My response — assuming I’m interested and the suggestion of spec hasn’t already frightened me off the gig — is to offer a cheaper rate for one small job.
My thinking? It’s only fair the organization and the freelancer share the investment.
Those times I did cave have seen less-than-spectacular results. About a decade ago, I wrote on spec for a catalog client; I badly wanted back into the catalog market, and the client looked like an up and comer. My vision for the tone was slightly different from the client’s, and I wanted their response to it.
So I wrote two pieces of copy for their flagship product.
They loved the samples. I thought we were off to the races.
Because I mentioned prior experience tuning catalog and landing pages, they also asked for landing page copy, an evaluation and a free thumbnail layout.
On spec.
I’m a slow learner, but I’m not dense, so I said I’d do the additional work on a paid basis — just as soon as they signed the copy work order. Tellingly, the prospect wouldn’t sign without “proof I could do the job” — even though the “job” had nothing to do with designing their landing pages.
I bailed, yet the prospect bizarrely insisted I complete the free work as if I owed it to him. The lesson? For some people, getting free work from others is more about power than copy.
In another instance, an ad agency asked me to develop three loose spec ad concepts for a specific company so I could demonstrate my ability to pitch their creative staff. Creating a spec campaign is time consuming work (the target wasn’t an agency client, but I later learned they wanted it to be). When I asked about compensation, I was told “Freelancer X was willing to do it for free.”
I suggested they hire Freelancer X.
Two weeks later their senior designer called back and asked for another meeting, but this horse had already bolted that particular agency barn.

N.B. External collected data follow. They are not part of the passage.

Record wf_parent (pb : ParentBlock) : Prop := {
  wfp_major : is_u8 (p_major pb);
  wfp_minor : is_u8 (p_minor pb);
  wfp_prev : is_hash (p_previous pb);
  wfp_count : is_u16 (p_count pb) ∧ 1 ≤ p_count pb;
  wfp_branch : Forall is_hash (p_branch pb);
  wfp_depth : length (p_branch pb) = tree_depth (Z.to_nat (p_count pb));
  wfp_base : wf_prefix (p_base_transaction pb);
  wfp_tag : p_tag pb = merge_mining_tag (parse_extra (extra (p_base_transaction pb)));
  wfp_chain : ∃ tag, p_tag pb = Some tag ∧ Z.of_nat (length (p_blockchain_branch pb)) = depth tag ∧ depth tag ≤ 256;
  wfp_chain_branch : Forall is_hash (p_blockchain_branch pb)
}.

Record wf_block (b : BlockTemplate) : Prop := {
  wfb_major : 1 ≤ major_version b ≤ MAX_BLOCK_MAJOR_VERSION;
  wfb_minor : is_u8 (minor_version b);
  wfb_ts : is_u64 (timestamp b);
  wfb_prev : is_hash (previous_block_hash b);
  wfb_nonce : is_u32 (b_nonce b);
  wfb_parent : match parent_block b with
               | Some pb => major_version b ≠ BLOCK_MAJOR_VERSION_1 ∧ wf_parent pb
               | None => major_version b = BLOCK_MAJOR_VERSION_1
               end;
  wfb_base : wf_transaction (base_transaction b);
  wfb_n : is_u64 (Z.of_nat (length (transaction_hashes b)));
  wfb_hashes : Forall is_hash (transaction_hashes b)
}.

(** ** Writing *)

Lemma u16_u64 v : is_u16 v → is_u64 v.
Proof. by apply in_u_mono. Qed.

Section WriteEnc.
Context `{C : Crypto}.

Lemma write_base_enc w p : wf_prefix p → BaseTransaction.write w p = w ++ enc_base 0 p.
Proof.
  intros Hp. unfold BaseTransaction.write, enc_base. rewrite write_prefix_enc by done.
  destruct (2 <=? version p); [by rewrite Writer_varint, <- app_assoc | by rewrite app_nil_r].
Qed.

Lemma parent_check_ok pb : wf_parent pb → ParentBlock.check pb false = Ok ().
Proof.
  intros [? ? ? [? ?] ? Hd ? ? (tag&Htag&Hl&H256) ?]. unfold ParentBlock.check.
  destruct (_ <? 1) eqn:E; bool_hyps; [lia|]. rewrite Hd, Nat.eqb_refl, Htag. simpl.
  destruct (256 <? _) eqn:E2; bool_hyps; [lia|]. by rewrite Hl, Z.eqb_refl.
Qed.

Lemma write_parent_enc w pb ts nonce : wf_parent pb → is_u64 ts →
  ParentBlock.write w pb ts nonce false false = Ok (w ++ enc_parent 0 pb ts nonce).
Proof.
  intros Hwf Hts. unfold ParentBlock.write. rewrite parent_check_ok by done. destruct Hwf as [? ? ? [? ?] ? ? ? ? ? ?].
  cbn [mbind result_bind]. f_equal. rewrite !foldl_raw, write_base_enc by done.
  unfold Writer.raw, Writer.u32_le. rewrite !Writer_varint by auto using u8_u64, u16_u64.
  unfold enc_parent. by rewrite <- !app_assoc.
Qed.

Lemma to_bytes_enc_block b : wf_block b → BlockTemplate.to_bytes b = Ok (enc_block 0 b).
Proof.
  intros [Hmaj ? ? ? ? Hpar ? ? ?]. unfold BlockTemplate.to_bytes.
  assert (is_u64 (major_version b)) by (unfold in_u; unfold MAX_BLOCK_MAJOR_VERSION, BLOCK_MAJOR_VERSION_7 in Hmaj; lia).
  destruct (_ || _) eqn:E; [apply orb_true_iff in E as [E|E]; bool_hyps; lia|].
  assert (BlockTemplate.write_header [] b = (varint.encode (major_version b) ++ varint.encode (minor_version b)) ++
    (if major_version b =? BLOCK_MAJOR_VERSION_1 then varint.encode (timestamp b) ++ previous_block_hash b ++ to_le_bytes 4 (b_nonce b)
     else previous_block_hash b)) as ->.
  { unfold BlockTemplate.write_header. rewrite !Writer_varint by auto using u8_u64. unfold Writer.raw, Writer.u32_le.
    case_bool; by rewrite <- ?app_assoc. }
  unfold enc_block, enc_header. unfold BLOCK_MAJOR_VERSION_1, BLOCK_MAJOR_VERSION_2 in *.
  destruct (parent_block b) as [pb|].
  - destruct Hpar as [Hne Hpar]. destruct (_ =? 1) eqn:E1; bool_hyps; [done|].
    destruct (2 <=? _) eqn:E2; bool_hyps; [|lia]. cbn [mbind result_bind ok_or].
    rewrite write_parent_enc by done. cbn [mbind result_bind]. rewrite transaction_write_enc by done. cbn [mbind result_bind].
    rewrite foldl_raw, Writer_varint by done. by rewrite <- !app_assoc.
  - rewrite Hpar. change (1 =? 1) with true. change (2 <=? 1) with false. cbn [mbind result_bind]. cbv iota.
    rewrite transaction_write_enc by done. cbn [mbind result_bind].
    rewrite foldl_raw, Writer_varint by done. by rewrite <- !app_assoc.
Qed.

End WriteEnc.

(** ** Reading *)

Lemma emits_hashes n l k : Forall is_hash l → n = length l → emits (read_n n Reader.hash) l (concat l) k.
Proof.
  intros Hl ->. replace (concat l) with (concat (map id l)) by (by rewrite map_id).
  apply (emits_read_n _ id). rewrite Forall_forall in Hl. intros a k' Ha. apply emits_hash, Hl, Ha.
Qed.

Lemma accepts_hash : accepts Reader.hash is_hash id.
Proof. intros r h r' Hr H. by apply hash_Ok. Qed.

Lemma emits_base ign p k : wf_prefix p → is_u64 ign → emits BaseTransaction.read p (enc_base ign p) k.
Proof.
  intros Hp Hi. unfold BaseTransaction.read, enc_base. eapply emits_bind; [by apply emits_prefix_any|].
  destruct (2 <=? version p); [|apply emits_ret]. by apply (emits_last _ (λ _, p) ign), emits_varint.
Qed.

More than two years later, I ran into Freelancer X, who told me she’d also refused to do the creative on spec. Instead, she suggested using some of the agency’s existing creative work to pass their pitch test.
It was a fair compromise, yet the agency declined.

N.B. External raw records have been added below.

Lemma emits_take n bs : length bs = n → emits (take n) bs bs 0.
Proof.
  intros <- input pos b k Hd Hp Hb. unfold take, slice. cbn [c_pos c_budget]. rewrite Hd, take_app_length, Z.sub_0_r.
  apply (f_equal length) in Hd. rewrite length_drop, length_app in Hd.
  by destruct (length input <? pos + length bs)%nat eqn:E; [bool_hyps; lia|].
Qed.

Lemma emits_eq {A} (p : KvReader A) a w w' c c' : emits p a w c → w = w' → c = c' → emits p a w' c'.
Proof. by intros ? -> ->. Qed.

Lemma emits_take_uint n v : 0 ≤ v < 256 ^ Z.of_nat n → emits (take_uint n) v (to_le_bytes n v) 0.
Proof.
  intros Hv. eapply emits_eq; [eapply kv_emits_bind; [by apply emits_take, length_to_le_bytes| |] | by rewrite app_nil_r | done]; [|done].
  rewrite from_to_le_bytes by done. apply kv_emits_ret.
Qed.

Lemma emits_take_int n i : (0 < n)%nat → - 2 ^ (8 * Z.of_nat n - 1) ≤ i < 2 ^ (8 * Z.of_nat n - 1) →
  emits (take_int n) i (to_le_bytes n (wrap (8 * Z.of_nat n) i)) 0.
Proof.
  intros Hn Hi. eapply emits_eq; [eapply kv_emits_bind; [by apply emits_take, length_to_le_bytes| |] | by rewrite app_nil_r | done]; [|done].
  rewrite from_to_le_bytes.
  - rewrite as_signed_wrap by (done || lia). apply kv_emits_ret.
  - replace (256 ^ Z.of_nat n) with (2 ^ (8 * Z.of_nat n)); [apply wrap_bound; lia|].
    rewrite Z.pow_mul_r by lia. done.
Qed.

(** ** Varints *)

Lemma from_le_bytes_zeros n : from_le_bytes (replicate n 0) = 0.
Proof. induction n as [|n IH]; [done|]. cbn [replicate from_le_bytes]. by rewrite IH. Qed.

Definition kv_varint (v : Z) : bytes := write_kv_varint [] v.

Lemma write_kv_varint_app out v : write_kv_varint out v = out ++ kv_varint v.
Proof. unfold kv_varint, write_kv_varint. by repeat destruct (_ : bool). Qed.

Surprise, surprise. Guess who was looking for free creative for their own pitch?
Your Auto Mechanic Doesn’t Work For Free
Posts like Freelance Switch’s are symptomatic of a plague among freelancers, who in a difficult economy and glutted markets seem to feel they have little of value to offer, so they accept spec/free work arrangements.
Consider yourself an undifferentiated commodity and so will your client, a reality which — and trust me on this one — is not a recipe for a long, mutually satisfying relationship.
If a client is willing to ask you to write for free, they’re probably also willing to ask you to write extra work for free.
Or write on unreasonable deadlines.
Or handle revisions beyond the scope of the original brief (and payment).
Or to help out on that new client pitch, which they’re not getting paid for, so you won’t either.
In short, once you’ve defined yourself as a “good sport” (which in the freelance world translates to “willing victim”), you’ll continue to be that victim.
Last I checked, the only well-paid victims on the planet were actors playing those roles in movies and television.
Some Thoughts
All too often, freelancers justify spec work on the grounds they’ll become the proud owners of a writing sample, which is akin to a car mechanic agreeing to rebuild an engine because he’d “never overhauled a six-cylinder Toyota before.”
If a prospect (or existing client) asks you to write on spec:
- Tell them you’ll happily consider a freelance assignment
- Instead of a fake project, ask them to pay you to work in parallel on a real project, so they receive value for their money
- If you’re in a cranky mood, ask them how they’d respond if their HR Director wandered in and said they weren’t getting paid for showing up next week
If your book doesn’t include the right samples (you want catalog work, but don’t have samples), then take a page from screenwriters — write your own samples for existing products.
I freely admit I’ve written free/spec work in the distant past, and I know how tempting it can be. I also know how rarely it works out to the freelancer’s benefit, and that it’s become more common over the last five years, not less.
A bad trend, one worth reversing.
Keep writing (but not for free), Tom Chandler.